- [Work to be completed]:
Return all lines of the data in which the string "bean" occurs.

- [Data supplied]:
(** * Growing plants in simulated microgravity: the growth engine

    A shallow embedding of the segment-chain growth model ([Segment],
    [Plant]) and of the simulation driver ([startExperiment], [animate],
    [recordPoint], ...) of [src/script.js], and of the parts of the second
    version of the program, [src/unnamed/part_000], that bear on angles.

    Numbers.  JavaScript numbers are modelled as exact rationals ([Q]):
    every finite double is a rational, [Math.PI] is the rational it denotes,
    and the arithmetic of the model is exact where the machine rounds.
    [Qred] only normalises the representation of a rational, it never
    changes its value ([Qred_correct]).  The machine's result of a sum or
    a product is off by a relative error of at most 2^-53, so a bound that
    the exact value only just meets is stated with room for that error.
    Where the rounding itself decides what the code does (a loop that no
    longer moves a large double, a quotient that is not a number), the
    numbers are modelled as the machine has them: [Binary64] for
    [angleDiff], [Zoom.Number] for the zoom.

    Randomness.  [Math.random()] reads the next value of a stream of
    draws; the stream and the position in it are the state threaded
    through the code.  Theorems quantify over every stream.

    Object graph.  A segment owns its children, so a tree of segments is an
    inductive tree.  The back-reference [this.parent] is used for two things
    only, [getDepth()] and the [angle] getter; both walk the chain of
    ancestors, which the recursion passes down as the list of the ancestors'
    [(isRoot, angleOffset)] pairs, nearest ancestor first.

    Recursion.  [Segment.grow] calls itself on children it has just
    created, so its recursion is not structural; it is bounded by a number
    of nested calls, and [growFuel] is shown to be enough for every tree
    ([grow_total], [update_total]).  The two loops of [angleDiff] are bounded
    in the same way ([angleDiff_spec]).

    Time.  [Date.now()] is an argument of the functions that read it.

    Presentation (canvas, chart, table, camera, theme) reads the
    simulation state and is left out; of the page, the controls that the
    driver enables and disables, the observation log and the zoom are
    kept. *)

From Stdlib Require Import List ZArith QArith Qabs Qround Qminmax Lia Lqa Bool String.
From Stdlib Require PrimFloat.
Import ListNotations.

Set Warnings "-register-all".
Open Scope Q_scope.

(** * Part I: the program *)

(** ** Plant varieties *)

Inductive Variety := cress | bean | arabidopsis | wheat.

Inductive LeafShape := oval | broad | lance | narrow.

Record VarietyParams := {
  stemWidth : Q;
  maxStemLen : Q;
  growthRate : Q;
  branchChance : Q;
  branchSpread : Q;
  leafShape : LeafShape;
  leafScale : Q;
  leafSpacing : Q;
  rootWidth : Q;
  rootGrowthRate : Q;
  maxRootLen : Q
}.

(** [const VARIETIES]; labels and colours are presentation. *)
Definition VARIETIES (variety : Variety) : VarietyParams :=
  match variety with
  | cress =>
      {| stemWidth := 2.2; maxStemLen := 240; growthRate := 0.055;
         branchChance := 0.28; branchSpread := 0.60;
         leafShape := oval; leafScale := 0.90; leafSpacing := 20;
         rootWidth := 1.6; rootGrowthRate := 0.040; maxRootLen := 120 |}
  | bean =>
      {| stemWidth := 5.8; maxStemLen := 300; growthRate := 0.030;
         branchChance := 0.10; branchSpread := 0.72;
         leafShape := broad; leafScale := 2.10; leafSpacing := 36;
         rootWidth := 3.8; rootGrowthRate := 0.025; maxRootLen := 160 |}
  | arabidopsis =>
      {| stemWidth := 1.7; maxStemLen := 190; growthRate := 0.048;
         branchChance := 0.38; branchSpread := 0.95;
         leafShape := lance; leafScale := 0.68; leafSpacing := 15;
         rootWidth := 1.1; rootGrowthRate := 0.050; maxRootLen := 145 |}
  | wheat =>
      {| stemWidth := 2.1; maxStemLen := 280; growthRate := 0.042;
         branchChance := 0.05; branchSpread := 0.18;
         leafShape := narrow; leafScale := 1.15; leafSpacing := 28;
         rootWidth := 1.5; rootGrowthRate := 0.032; maxRootLen := 110 |}
  end.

- [Result below]:
Inductive Variety := cress | bean | arabidopsis | wheat.
  | bean =>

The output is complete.